Exercise – Where the word "intros" occurs in a line of the data, return the whole line.

--- --- ---

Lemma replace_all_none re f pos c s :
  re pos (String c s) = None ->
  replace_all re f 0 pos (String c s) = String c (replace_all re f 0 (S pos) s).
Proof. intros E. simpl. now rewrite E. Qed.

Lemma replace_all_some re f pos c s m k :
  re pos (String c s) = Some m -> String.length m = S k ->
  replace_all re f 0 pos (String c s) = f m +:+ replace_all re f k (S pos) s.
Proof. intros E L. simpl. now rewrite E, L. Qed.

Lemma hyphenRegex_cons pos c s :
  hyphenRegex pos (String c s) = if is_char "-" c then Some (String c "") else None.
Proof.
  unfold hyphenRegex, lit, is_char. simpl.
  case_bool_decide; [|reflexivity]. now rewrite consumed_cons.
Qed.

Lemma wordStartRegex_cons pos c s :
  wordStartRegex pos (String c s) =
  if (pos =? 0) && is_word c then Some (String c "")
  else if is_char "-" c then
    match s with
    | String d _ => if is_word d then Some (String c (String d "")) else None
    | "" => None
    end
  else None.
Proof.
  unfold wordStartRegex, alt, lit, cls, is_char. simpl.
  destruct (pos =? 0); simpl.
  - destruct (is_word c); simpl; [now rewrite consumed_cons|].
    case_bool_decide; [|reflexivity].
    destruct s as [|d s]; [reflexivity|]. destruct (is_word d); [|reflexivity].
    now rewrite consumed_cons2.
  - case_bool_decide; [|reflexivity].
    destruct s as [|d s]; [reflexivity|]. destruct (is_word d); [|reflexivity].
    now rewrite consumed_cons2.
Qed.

--- --- ---

Written solution –
Proof. intros E. simpl. now rewrite E. Qed.
Proof. intros E L. simpl. now rewrite E, L. Qed.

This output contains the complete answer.